2000/05/25
私はまだ4,5歳の頃からサンタクロースなど信じてなかった。サンタクロースなどというのは本当はいないのだと、ちゃんと知っていた。
テレビはアンテナから絵が入ってくるらしいとは薄々わかっていた。しかし、どのように電波に乗って画像が送られてくるのか当時はわからなかったから、もしかしたらブラウン管のガラスを破ればノッポさんやゴン太くんに会えるのかもしれないと思ってた。
それでも、番組の前後のスタッフロールを読んで、ゴン太くんの中には人間が入っていることをちゃんと知っていたし、人形劇も「にんぎょうそうさ 誰々」と書いてあったし棒も丸見えだったから、下から棒で操っていることは既に知っていた。
その後、テレビは8ミリ映画と同じ様な原理だと気付くようになった。8ミリ映画のフィルムは各々のコマは止まっているけど、映写機にかけると、コマを目に見えない早さで送りながら幕に映すから、まるで動いているように見える。
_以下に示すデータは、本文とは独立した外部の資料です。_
Definition zns_open_zone : op_handler_t := λ zone state,
  let tail_closed :=
    n <- get;;
    let status := zns_aor_check n 0 1 in
    if failed status then
      when (bool_decide (state = NVME_ZONE_STATE_EMPTY)) zns_aor_dec_active;;
      ret status
    else
      zns_aor_inc_open;;
      zns_assign_zone_state zone NVME_ZONE_STATE_EXPLICITLY_OPEN;;
      ret SUCCESS in
  match state with
  | NVME_ZONE_STATE_EMPTY =>
      n <- get;;
      let status := zns_aor_check n 1 0 in
      if failed status then ret status
      else zns_aor_inc_active;; tail_closed
  | NVME_ZONE_STATE_CLOSED => tail_closed
  | NVME_ZONE_STATE_IMPLICITLY_OPEN =>
      zns_assign_zone_state zone NVME_ZONE_STATE_EXPLICITLY_OPEN;; ret SUCCESS
  | NVME_ZONE_STATE_EXPLICITLY_OPEN => ret SUCCESS
  | _ => ret (status_of NVME_ZONE_INVAL_TRANSITION)
  end.

Definition zns_close_zone : op_handler_t := λ zone state,
  match state with
  | NVME_ZONE_STATE_EXPLICITLY_OPEN | NVME_ZONE_STATE_IMPLICITLY_OPEN =>
      zns_aor_dec_open;;
      zns_assign_zone_state zone NVME_ZONE_STATE_CLOSED;;
      ret SUCCESS
  | NVME_ZONE_STATE_CLOSED => ret SUCCESS
  | _ => ret (status_of NVME_ZONE_INVAL_TRANSITION)
  end.

Definition zns_finish_zone : op_handler_t := λ zone state,
  let finish :=
    zone_update zone (λ z, zone_set_w_ptr (zns_zone_wr_boundary z) z);;
    zone_update zone (λ z, zone_set_wp (w_ptr z) z);;
    zns_assign_zone_state zone NVME_ZONE_STATE_FULL;;
    ret SUCCESS in
  match state with
  | NVME_ZONE_STATE_EXPLICITLY_OPEN | NVME_ZONE_STATE_IMPLICITLY_OPEN =>
      zns_aor_dec_open;; zns_aor_dec_active;; finish
  | NVME_ZONE_STATE_CLOSED => zns_aor_dec_active;; finish
  | NVME_ZONE_STATE_EMPTY => finish
  | NVME_ZONE_STATE_FULL => ret SUCCESS
  | _ => ret (status_of NVME_ZONE_INVAL_TRANSITION)
  end.

Definition zns_reset_zone : op_handler_t := λ zone state,
  match state with
  | NVME_ZONE_STATE_EMPTY => ret SUCCESS
  | NVME_ZONE_STATE_EXPLICITLY_OPEN | NVME_ZONE_STATE_IMPLICITLY_OPEN
  | NVME_ZONE_STATE_CLOSED | NVME_ZONE_STATE_FULL =>
      zns_aio_zone_reset_cb zone;; ret SUCCESS
  | _ => ret (status_of NVME_ZONE_INVAL_TRANSITION)
  end.

Definition zns_offline_zone : op_handler_t := λ zone state,
  match state with
  | NVME_ZONE_STATE_READ_ONLY =>
      zns_assign_zone_state zone NVME_ZONE_STATE_OFFLINE;; ret SUCCESS
  | NVME_ZONE_STATE_OFFLINE => ret SUCCESS
  | _ => ret (status_of NVME_ZONE_INVAL_TRANSITION)
  end.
しかし、どのように電波に乗って画像が送られてくるのか当時はわからなかったから、もしかしたら自分の知らない時にテレビの中のフィルムを交換する「交換屋さん」が来て、時々フィルムを交換しに来るのかもしれないと思っていた。それでも、テレビに出てくるカータンやガチャピンの中には人間が入っていることも、ちゃんと知っていた。
叔母のやっていたアーチェリーの矢に当たると、矢が体に刺さって死んでしまうものと思っていたから、アーチェリーは少し怖かった。それでも、ウルトラマンが怪獣を倒すのも、時代劇でサムライが人を斬るのも、ただの作り物の劇で、死んだふりをしてるのだと知っていた。
小学1年生の国語の時間、いたずら好きな風の妖精ピューンが自分の前に現れたというお話を作りなさい、という授業があった。しかし私は神様は信じても妖精は信じてなかったから、ケッ、そんな妖精など本当にいるもんか、と内心そのお話を馬鹿にしていた。存在を信じてもいないようなものを作文に書くなんてウソを書くみたいで嫌だったけど、それでもどうにか書くことは書いたように覚えている。
こんなことを書くと、「あなたって、何て夢のない子供だったの、可哀相に」と言われてしまうかもしれない。
しかし、これが「現実と架空を識別できる」の意味なのである。事件が起こるたびに「現実と架空を識別できないのは怖いことだ」などと決まり切ったコメントをのたまうマスコミには、
(´∀`)<オマエモナー
と言ってやりたい。なぜって、そんなことを言ってるはずのテレビが、クリスマスシーズンともなると、子供達に嘘を付いてまでサンタクロースという架空を現実と混同させようと躍起になっているのである。私には、これはどうしても矛盾しているとしか思えない。
大体、架空の作り話をまさに現実っぽく見せて、読者や観客をその世界へ引き込み魅了し共感を呼び涙を誘う。そんな作品こそ、上手な小説や演劇と呼ばれ、また作品の使命とも言えるのではなかろうか。
結局、「現実と架空を識別できない」なんて言葉は、ほとんどの場合、ある作品の世界を自分が理解できないことによる違和感や言い訳に過ぎないのだろう。私はそう思う。
さて、私はメルヘンの世界が虚構のものとは物心付いた時から知ってはいたけれど、それでも舞台裏のその「お約束」を楽しみながらも、大抵は十分楽しんでいたことを最後に付け加えておく。本当はないけど、そんな世界があったらいいな、私は幼年時代からずっとそんな楽しみ方であった。